▶ _Work order_
Repeat exactly, please, the opening lines of the data below, through and including the line where "(* (?i)^\s*USER\s+GUIDE *)" sits.

Start of Information provided

Definition section : Type := pystr * pystr.

Definition Preamble : pystr := str "Preamble".

(** The variables of the loop of [split_into_sections]. *)
Record seg_state := {
  sections : list section;
  current_heading : pystr;
  current_lines : list pystr
}.

(** The eleven anchors of [inject_clause_smartly].  All carry [(?i)] and
    start with [^\s*]. *)

(* (?i)^\s*This\s+is\s+a\s+sample *)
Definition pat_sample : pattern :=
  [Bol; Star Space] ++ ilit "This" ++ [Plus Space] ++ ilit "is" ++ [Plus Space]
    ++ ilit "a" ++ [Plus Space] ++ ilit "sample".

(* (?i)^\s*USER\s+GUIDE *)
Definition pat_user_guide : pattern :=
  [Bol; Star Space] ++ ilit "USER" ++ [Plus Space] ++ ilit "GUIDE".

(* (?i)^\s*\d*\.?\s*TERM\s+AND\s+TERMINATION *)
Definition pat_term : pattern :=
  [Bol; Star Space; Star Digit; Opt (Chr 46); Star Space]
    ++ ilit "TERM" ++ [Plus Space] ++ ilit "AND" ++ [Plus Space] ++ ilit "TERMINATION".

(* (?i)^\s*\d*\.?\s*WARRANTIES *)
Definition pat_warranties : pattern :=
  [Bol; Star Space; Star Digit; Opt (Chr 46); Star Space] ++ ilit "WARRANTIES".

(* (?i)^\s*\d*\.?\s*LIMITATION\s+OF\s+LIABILITY *)
Definition pat_limitation : pattern :=
  [Bol; Star Space; Star Digit; Opt (Chr 46); Star Space]
    ++ ilit "LIMITATION" ++ [Plus Space] ++ ilit "OF" ++ [Plus Space] ++ ilit "LIABILITY".

(* (?i)^\s*\d*\.?\s*GENERAL\s+PROVISIONS *)
Definition pat_provisions : pattern :=
  [Bol; Star Space; Star Digit; Opt (Chr 46); Star Space]
    ++ ilit "GENERAL" ++ [Plus Space] ++ ilit "PROVISIONS".

(* (?i)^\s*\d*\.?\s*INDEMNIFICATION *)
Definition pat_indemnification : pattern :=
  [Bol; Star Space; Star Digit; Opt (Chr 46); Star Space] ++ ilit "INDEMNIFICATION".

(* (?i)^\s*IN\s+WITNESS\s+WHEREOF *)
Definition pat_witness : pattern :=
  [Bol; Star Space] ++ ilit "IN" ++ [Plus Space] ++ ilit "WITNESS" ++ [Plus Space]
    ++ ilit "WHEREOF".

(* (?i)^\s*SIGNATURES? *)
Definition pat_signatures : pattern :=
  [Bol; Star Space] ++ ilit "SIGNATURE" ++ [Opt (ChrI 83)].

(* (?i)^\s*ANNEXES *)
Definition pat_annexes : pattern :=
  [Bol; Star Space] ++ ilit "ANNEXES".

(* (?i)^\s*GENERAL\s+RECOMMENDATIONS *)
Definition pat_recommendations : pattern :=
  [Bol; Star Space] ++ ilit "GENERAL" ++ [Plus Space] ++ ilit "RECOMMENDATIONS".

(** [target_patterns], in the order of the source. *)
Definition target_patterns : list pattern :=
  [ pat_sample; pat_user_guide;
    pat_term; pat_warranties; pat_limitation; pat_provisions; pat_indemnification;
    pat_witness; pat_signatures; pat_annexes; pat_recommendations ].

(** A regulation record is a dictionary; a key may be absent.  Only
    [keywords] is read by the matcher. *)
Record regulation := {
  reg_id : option pystr;
  title : option pystr;
  jurisdiction : option pystr;
  date_published : option pystr;
  summary : option pystr;
  keywords : option (list pystr);
  source_url : option pystr
}.

(** [sections_to_text]: the list [out] after the loop, then the join. *)
Definition text_step (out : list pystr) (sec : section) : list pystr :=
  let '(h, c) := sec in
  let out := if truthy h && negb (str_eqb h Preamble) then out ++ [h] else out in
  let out := if truthy c then out ++ [c] else out in
  out ++ [[]].

Definition sections_to_text (secs : list section) : pystr :=
  strip (join NL (fold_left text_step secs [])).

Section WithTables.

Variable U : unicode_tables.
(** X23: the points of the risk trends carry pairwise different week
    labels, and each label is that of the week of a prediction created
    in the weeks asked for; with no such prediction there is no point. *)
Theorem X23_trends_weeks (t : database.Tables) (now weeks : Z) :
  List.NoDup
    (map prediction_repository.week
       (prediction_repository.get_risk_trends t now weeks)) /\
  Forall (fun d =>
    exists p,
      In p (in_window t (now - prediction_repository.timedelta_weeks weeks))
      /\ prediction_repository.week d = week_label p)
    (prediction_repository.get_risk_trends t now weeks).
Proof.
  rewrite get_risk_trends_eq.
  set (start_date := now - prediction_repository.timedelta_weeks weeks).
  destruct (trends_loop_keys
              (prediction_repository.trends_query t start_date) [])
    as (Hnd & Hweek & Hkeys); [constructor|constructor|].
  rewrite (weeks_of_points _ Hweek). split; [exact Hnd|].
  destruct (trends_query_rows t start_date) as (_ & _ & _ & Horigin).
  apply List.Forall_forall. intros d Hd.
  assert (Hk : In (prediction_repository.week d)
    (map prediction_repository.week
       (map snd (trends_loop
          (prediction_repository.trends_query t start_date) []))))
    by now apply in_map.
  rewrite (weeks_of_points _ Hweek) in Hk. apply Hkeys in Hk.
  destruct Hk as [[]|Hk]. apply in_map_iff in Hk.
  destruct Hk as (r & Hr & Hin).
  destruct (proj1 (List.Forall_forall _ _) Horigin r Hin) as (p & Hp & Hw & _).
  exists p. split; [exact Hp|].
  rewrite <- Hr. unfold prediction_repository.week_key_of, week_label.
  now rewrite Hw.
Qed.

(** X24: when the predictions created in the weeks asked for are all of
    one year and of the tiers "high", "medium" and "low", each point of
    the risk trends holds, tier by tier, the number of those predictions
    of its week, and every week of such a prediction has its point. *)
Theorem X24_trends_counts (t : database.Tables) (now weeks : Z) :
  (forall p q,
     In p (in_window t (now - prediction_repository.timedelta_weeks weeks)) ->
     In q (in_window t (now - prediction_repository.timedelta_weeks weeks)) ->
     year_text p = year_text q) ->
  (forall p,
     In p (in_window t (now - prediction_repository.timedelta_weeks weeks)) ->
     known_tier (database.risk_level p)) ->
  Forall (fun d =>
    forall level, known_tier level ->
      get_count level d
      = tally_week
          (in_window t (now - prediction_repository.timedelta_weeks weeks))
          (prediction_repository.week d) level)
    (prediction_repository.get_risk_trends t now weeks) /\
  forall p,
    In p (in_window t (now - prediction_repository.timedelta_weeks weeks)) ->
    In (week_label p)
       (map prediction_repository.week
          (prediction_repository.get_risk_trends t now weeks)).
Proof.
  intros Hyear Htier. rewrite get_risk_trends_eq.
  set (start_date := now - prediction_repository.timedelta_weeks weeks) in *.
  destruct (trends_loop_keys
              (prediction_repository.trends_query t start_date) [])
    as (Hnd & Hweek & Hkeys); [constructor|constructor|].
  split.
  - apply List.Forall_forall. intros d Hd level Hlevel.
    apply in_map_iff in Hd. destruct Hd as ([k d'] & Hd & Hin).
    cbn [snd] in Hd. subst d'.
    pose proof (proj1 (List.Forall_forall _ _) Hweek _ Hin) as Hk.
    cbn [fst snd] in Hk. rewrite Hk.
    exact (point_count t start_date k d level Hyear Htier Hlevel Hin).
  - intros p Hp. rewrite (weeks_of_points _ Hweek). apply Hkeys. right.
    now apply window_weeks_present.
Qed.

Lemma X24_trends_counts_witness :
  prediction_repository.get_risk_trends history_tables 1701400000 8
  = [ {| prediction_repository.week := "W46";
         prediction_repository.high_risk := 1;
         prediction_repository.medium_risk := 0;
         prediction_repository.low_risk := 0 |};
      {| prediction_repository.week := "W47";
         prediction_repository.high_risk := 1;
         prediction_repository.medium_risk := 0;
         prediction_repository.low_risk := 0 |};
      {| prediction_repository.week := "W48";
         prediction_repository.high_risk := 0;
         prediction_repository.medium_risk := 0;
         prediction_repository.low_risk := 1 |} ] /\
  Forall (fun d =>
    forall level, known_tier level ->
      get_count level d
      = tally_week
          (in_window history_tables
             (1701400000 - prediction_repository.timedelta_weeks 8))
          (prediction_repository.week d) level)
    (prediction_repository.get_risk_trends history_tables 1701400000 8).
Proof.
  split; [vm_compute; reflexivity|].
  assert (Hwindow :
    in_window history_tables
      (1701400000 - prediction_repository.timedelta_weeks 8)
    = database.predictions history_tables) by reflexivity.
  destruct (X24_trends_counts history_tables 1701400000 8) as [H _];
    [| |exact H]; rewrite Hwindow.
  - assert (Hy : forall p, In p (database.predictions history_tables) ->
                   year_text p = "2023").
    { intros p [<-|[<-|[<-|[]]]]; vm_compute; reflexivity. }
    intros p q Hp Hq. now rewrite (Hy p Hp), (Hy q Hq).
  - intros p [<-|[<-|[<-|[]]]]; unfold known_tier; cbn; auto.
Defined.

(* ===================================================================== *)
(** ** The admin endpoints *)
(* ===================================================================== *)

Section admin_endpoints.

Lemma run_db_execute c t fs out now :
  admin.db_execute (reading_world c t fs out now)
  = match fs with
    | Some msg :: rest =>
        (inl (SQLAlchemyError msg), reading_world c t rest out now)
    | _ => (inr t, reading_world c t (tl fs) out now)
    end.
Proof. destruct fs as [|[msg|] fs]; reflexivity. Qed.

Lemma run_db_execute_fault (w : World) msg :
  hd None (database.faults (db w)) = Some msg ->
  exists w', admin.db_execute w = (inl (SQLAlchemyError msg), w') /\
             stdout w' = stdout w.
Proof.
  destruct w as [[c wk p fs] out now]. cbn [db database.faults].
  destruct fs as [|[msg'|] fs]; cbn [hd]; try discriminate.
  intros [= ->]. eexists. split; reflexivity.
Qed.

Lemma first_fault_None n fs :
  first_fault n fs = None <-> Forall (fun o => o = None) (firstn n fs).
Proof.
  revert fs. induction n as [|n IH]; intros fs; cbn [first_fault firstn].
  - split; [constructor|reflexivity].
  - destruct fs as [|[msg|] fs]; cbn [tl].
    + split; [constructor|]. intros _. apply IH. destruct n; constructor.
    + split; [discriminate|]. intros H. inversion H. discriminate.
    + rewrite IH. split.
      * now constructor.
      * intros H. now inversion H.
Qed.

Lemma run_calculate_trend category c t fs out now :
  admin.calculate_trend category (reading_world c t fs out now)
  = match first_fault 2 fs with
    | Some (msg, rest) =>
        (inl (SQLAlchemyError msg), reading_world c t rest out now)
    | None =>
        (inr (prediction_repository.calculate_trend t now category),
         reading_world c t (skipn 2 fs) out now)
    end.
Proof.
  unfold admin.calculate_trend.
  rewrite run_bind. unfold reading_world at 1. rewrite run_utcnow.
  fold (reading_world c t fs out now).
  rewrite run_bind, run_db_execute.
  destruct fs as [|[msg|] fs]; cbn [first_fault tl skipn].
  - rewrite run_bind, run_db_execute. reflexivity.
  - reflexivity.
  - rewrite run_bind, run_db_execute.
    destruct fs as [|[msg|] fs]; reflexivity.
Qed.

Lemma first_fault_add n m fs :
  first_fault (n + m) fs
  = match first_fault n fs with
    | Some found => Some found
    | None => first_fault m (skipn n fs)
    end.
Proof.
  revert fs. induction n as [|n IH]; intros fs; [reflexivity|].
  cbn [Nat.add first_fault].
  destruct fs as [|[msg|] fs]; cbn [tl skipn]; try reflexivity.
  - rewrite IH. destruct n; reflexivity.
  - apply IH.
Qed.

Lemma skipn_add {A} n m (l : list A) :
  skipn (n + m) l = skipn m (skipn n l).
Proof. now rewrite skipn_skipn, Nat.add_comm. Qed.

Lemma run_summarize total rows c t fs out now :
  0 < total ->
  admin.summarize total rows (reading_world c t fs out now)
  = match first_fault (2 * length rows) fs with
    | Some (msg, rest) =>
        (inl (SQLAlchemyError msg), reading_world c t rest out now)
    | None =>
        (inr (map (summary_of t now total) rows),
         reading_world c t (skipn (2 * length rows) fs) out now)
    end.
Proof.
  intros Hpos. revert fs. induction rows as [|row rows IH]; intros fs.
  - reflexivity.
  - cbn [admin.summarize length].
    replace (2 * S (length rows))%nat with (2 + 2 * length rows)%nat by lia.
    rewrite first_fault_add, skipn_add.
    rewrite percentage_of_positive by exact Hpos.
    rewrite run_bind_lift, run_bind, run_calculate_trend.
    destruct (first_fault 2 fs) as [[msg rest]|]; [reflexivity|].
    rewrite run_bind, IH.
    destruct (first_fault (2 * length rows) (skipn 2 fs)) as [[msg rest]|];
      reflexivity.
Qed.

Lemma run_get_top_risk_factors limit c t fs out now :
  admin.get_top_risk_factors limit (reading_world c t fs out now)
  = match first_fault (top_factor_reads t limit) fs with
    | Some (msg, rest) =>
        (inl (SQLAlchemyError msg), reading_world c t rest out now)
    | None =>
        (prediction_repository.get_top_risk_factors t now limit,
         reading_world c t (skipn (top_factor_reads t limit) fs) out now)
    end.
Proof.
  unfold admin.get_top_risk_factors, top_factor_reads.
  rewrite first_fault_add, skipn_add.
  rewrite run_bind, run_db_execute.
  destruct fs as [|[msg|] fs]; cbn [first_fault tl skipn]; try reflexivity.
  - cbv zeta. rewrite get_top_risk_factors_total.
    destruct (prediction_repository.top_categories_query t limit)
      as [|row rows] eqn:E; [reflexivity|].
    rewrite <- E. apply run_summarize.
    apply sum_counts_positive; [apply top_categories_counted|].
    rewrite E. discriminate.
  - cbv zeta. rewrite get_top_risk_factors_total.
    destruct (prediction_repository.top_categories_query t limit)
      as [|row rows] eqn:E; [reflexivity|].
    rewrite <- E. apply run_summarize.
    apply sum_counts_positive; [apply top_categories_counted|].
    rewrite E. discriminate.
Qed.

Lemma world_reading (w : World) :
  database.pending (db w) = [] ->
  w = reading_world (database.committed (db w)) (database.working (db w))
        (database.faults (db w)) (stdout w) (utcnow w).
Proof.
  destruct w as [[c wk p fs] out now]. cbn. now intros ->.
Qed.

Lemma bind_raises {A B} (c : M A) (f : A -> M B) w e w' :
  c w = (inl e, w') -> (c ≫= f) w = (inl e, w').
Proof. intros H. now rewrite run_bind, H. Qed.

Lemma bind_returns {A B} (c : M A) (f : A -> M B) w a w' :
  c w = (inr a, w') -> (c ≫= f) w = f a w'.
Proof. intros H. now rewrite run_bind, H. Qed.

(** An endpoint whose body raises reports and answers its default. *)
Lemma handled {A} (body : M A) (line : exn -> string) (dflt : A) w e w' :
  body w = (inl e, w') ->
  try_except body (fun e => print (line e);; mret dflt) w
  = (inr dflt, after_report w' (line e)).
Proof. intros H. unfold try_except. now rewrite H. Qed.

Lemma unhandled {A} (body : M A) (handler : exn -> M A) w a w' :
  body w = (inr a, w') -> try_except body handler w = (inr a, w').
Proof. intros H. unfold try_except. now rewrite H. Qed.

(** *** A failed first read *)

Lemma failed_dashboard_stats w msg :
  hd None (database.faults (db w)) = Some msg ->
  exists w', admin.dashboard_stats w
             = (inr no_stats,
                after_report w'
                  ("Error fetching dashboard stats: " ++ msg)%string) /\
             stdout w' = stdout w.
Proof.
  intros H. destruct (run_db_execute_fault w msg H) as (w' & Hrun & Hout).
  exists w'. split; [|exact Hout]. unfold admin.dashboard_stats.
  apply (handled _ (fun e => ("Error fetching dashboard stats: "
                              ++ exn_str e)%string) _ w
           (SQLAlchemyError msg) w').
  apply bind_raises. unfold admin.get_dashboard_stats.
  now apply bind_raises.
Qed.

Lemma failed_dashboard_trends period w msg :
  hd None (database.faults (db w)) = Some msg ->
  exists w', admin.dashboard_trends period w
             = (inr [],
                after_report w' ("Error fetching trends: " ++ msg)%string) /\
             stdout w' = stdout w.
Proof.
  intros H. destruct (run_db_execute_fault w msg H) as (w' & Hrun & Hout).
  exists w'. split; [|exact Hout]. unfold admin.dashboard_trends.
  apply (handled _ (fun e => ("Error fetching trends: "
                              ++ exn_str e)%string) _ w
           (SQLAlchemyError msg) w').
  apply bind_raises. unfold admin.get_risk_trends.
  rewrite (bind_returns datetime_utcnow _ w (utcnow w) w) by reflexivity.
  now apply bind_raises.
Qed.

Lemma failed_top_risk_factors limit w msg :
  hd None (database.faults (db w)) = Some msg ->
  exists w', admin.top_risk_factors limit w
             = (inr [],
                after_report w'
                  ("Error fetching risk factors: " ++ msg)%string) /\
             stdout w' = stdout w.
Proof.
  intros H. destruct (run_db_execute_fault w msg H) as (w' & Hrun & Hout).
  exists w'. split; [|exact Hout]. unfold admin.top_risk_factors.
  apply (handled _ (fun e => ("Error fetching risk factors: "
                              ++ exn_str e)%string) _ w
           (SQLAlchemyError msg) w').
  apply bind_raises. unfold admin.get_top_risk_factors.
  now apply bind_raises.
Qed.
Lemma pieces_go_join (fuel : nat) (old s : string) :
  join old (pieces_go fuel old s) = s.
Proof.
  revert s. induction fuel as [|fuel IH]; intros s; [done|]. simpl.
  destruct (strip_prefix old s) as [rest|] eqn:E.
  - rewrite join_cons by apply pieces_go_nonempty. rewrite app_nil_l, IH.
    symmetry. by apply strip_prefix_Some.
  - destruct s as [|c s]; [done|]. specialize (IH s).
    pose proof (pieces_go_nonempty fuel old s) as Hne.
    destruct (pieces_go fuel old s) as [|p [|q ps]]; [done|by simpl in *; subst|].
    cbv iota beta. rewrite (join_cons old p) in IH by done.
    rewrite (join_cons old (String c p)) by done. by rewrite app_cons, IH.
Qed.

(** Each piece is a part of the text. *)
Lemma join_contains_piece (sep p : string) (ps : list string) :
  p ∈ ps -> contains (join sep ps) p = true.
Proof.
  induction ps as [|q ps IH]; intros Hin; [by apply elem_of_nil in Hin|].
  destruct ps as [|r ps].
  - apply list_elem_of_singleton in Hin as ->. simpl.
    apply contains_iff. exists "", "". by rewrite app_nil_l, app_nil_r.
  - rewrite join_cons by done. apply elem_of_cons in Hin as [->|Hin].
    + apply contains_iff. exists "", (sep +:+ join sep (r :: ps)). by rewrite app_nil_l.
    + apply contains_app_r, contains_app_r. by apply IH.
Qed.

Lemma head_piece_prefix (sep p : string) (ps : list string) :
  exists t, join sep (p :: ps) = p +:+ t.
Proof.
  destruct ps as [|q ps].
  - exists "". by rewrite app_nil_r.
  - rewrite join_cons by done. eauto.
Qed.
(** * The SQS queue resource provider of LocalStack

    A shallow embedding of
    [localstack/services/sqs/resource_providers/aws_sqs_queue.py]
    (class [SQSQueueProvider]) together with the Python operations it
    relies on: dictionaries, truthiness, [==], [str], [json.dumps] and
    [json.loads].

    Layout: Python values and dictionaries; the JSON encoder and decoder;
    the error and service-call monad; the provider; lemmas; the
    properties of the specification. *)

From Stdlib Require Import List String Ascii ZArith Lia Bool Arith.
From Stdlib Require Import DecimalString DecimalZ DecimalFacts.
Import ListNotations.
Local Open Scope list_scope.
Local Open Scope string_scope.

(* ================================================================== *)
(** ** Python values *)

(** The values a property bag can hold: what a CloudFormation template
    deserialises to.  Dictionaries keep their insertion order (it is
    visible in the output of [json.dumps]) and are keyed by strings; a
    well-formed dictionary has no repeated key ([wf_pyval]).  A character
    of a [string] stands for the code point of the same number.  Floating
    point numbers are left out. *)
#[warnings="-register-all"]
Inductive pyval : Type :=
| PNone
| PBool (b : bool)
| PInt (n : Z)
| PStr (s : string)
| PList (items : list pyval)
| PDict (entries : list (string * pyval)).

(** A Python [dict] with [str] keys. *)
Definition dict : Type := list (string * pyval).

Section PyvalInduction.
Variable P : pyval -> Prop.
Hypothesis HNone : P PNone.
Hypothesis HBool : forall b, P (PBool b).
Hypothesis HInt : forall n, P (PInt n).
Hypothesis HStr : forall s, P (PStr s).
Hypothesis HList : forall l, Forall P l -> P (PList l).
Hypothesis HDict : forall d, Forall (fun kv => P (snd kv)) d -> P (PDict d).

Fixpoint pyval_nested_ind (v : pyval) : P v :=
  match v with
  | PNone => HNone
  | PBool b => HBool b
  | PInt n => HInt n
  | PStr s => HStr s
  | PList l =>
      HList l ((fix go (l : list pyval) : Forall P l :=
                match l with
                | [] => Forall_nil _
                | x :: l' => Forall_cons x (pyval_nested_ind x) (go l')
                end) l)
  | PDict d =>
      HDict d ((fix go (d : dict) : Forall (fun kv => P (snd kv)) d :=
                match d with
                | [] => Forall_nil _
                | kv :: d' =>
                    Forall_cons kv (pyval_nested_ind (snd kv)) (go d')
                end) d)
  end.
End PyvalInduction.

(* ------------------------------------------------------------------ *)
(** *** Dictionaries *)

Section Dict.
Variable V : Type.

(** [d.get(k)], with [None] for a missing key. *)
Fixpoint dict_get (d : list (string * V)) (k : string) : option V :=
  match d with
  | [] => None
  | (k', v) :: d' => if String.eqb k k' then Some v else dict_get d' k
  end.

(** [d[k] = v]: an existing key keeps its position, a new one goes last. *)
Fixpoint dict_set (d : list (string * V)) (k : string) (v : V)
  : list (string * V) :=
  match d with
  | [] => [(k, v)]
  | (k', v') :: d' =>
      if String.eqb k k' then (k', v) :: d'
      else (k', v') :: dict_set d' k v
  end.

(** [dict(pairs)]: the pairs are inserted from left to right. *)
Definition dict_of_pairs (pairs : list (string * V)) : list (string * V) :=
  fold_left (fun d kv => dict_set d (fst kv) (snd kv)) pairs [].

End Dict.
Arguments dict_get {V} d k.
Arguments dict_set {V} d k v.
Arguments dict_of_pairs {V} pairs.

(** [d.get(k, default)]. *)
Definition dict_get_default (d : dict) (k : string) (default : pyval) : pyval :=
  match dict_get d k with
  | Some v => v
  | None => default
  end.

(** [d.get(k)] as a Python value. *)
Definition py_get (d : dict) (k : string) : pyval :=
  dict_get_default d k PNone.

Fixpoint nodupb (l : list string) : bool :=
  match l with
  | [] => true
  | x :: l' => negb (existsb (String.eqb x) l') && nodupb l'
  end.

(** Keys are unique, at every depth: what every Python dictionary
    satisfies. *)
Fixpoint wf_pyval (v : pyval) : bool :=
  match v with
  | PList l => forallb wf_pyval l
  | PDict d => nodupb (map fst d) && forallb (fun kv => wf_pyval (snd kv)) d
  | _ => true
  end.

End of Information provided

▶ _Answer to this problem_
Definition section : Type := pystr * pystr.

Definition Preamble : pystr := str "Preamble".

(** The variables of the loop of [split_into_sections]. *)
Record seg_state := {
  sections : list section;
  current_heading : pystr;
  current_lines : list pystr
}.

(** The eleven anchors of [inject_clause_smartly].  All carry [(?i)] and
    start with [^\s*]. *)

(* (?i)^\s*This\s+is\s+a\s+sample *)
Definition pat_sample : pattern :=
  [Bol; Star Space] ++ ilit "This" ++ [Plus Space] ++ ilit "is" ++ [Plus Space]
    ++ ilit "a" ++ [Plus Space] ++ ilit "sample".

(* (?i)^\s*USER\s+GUIDE *)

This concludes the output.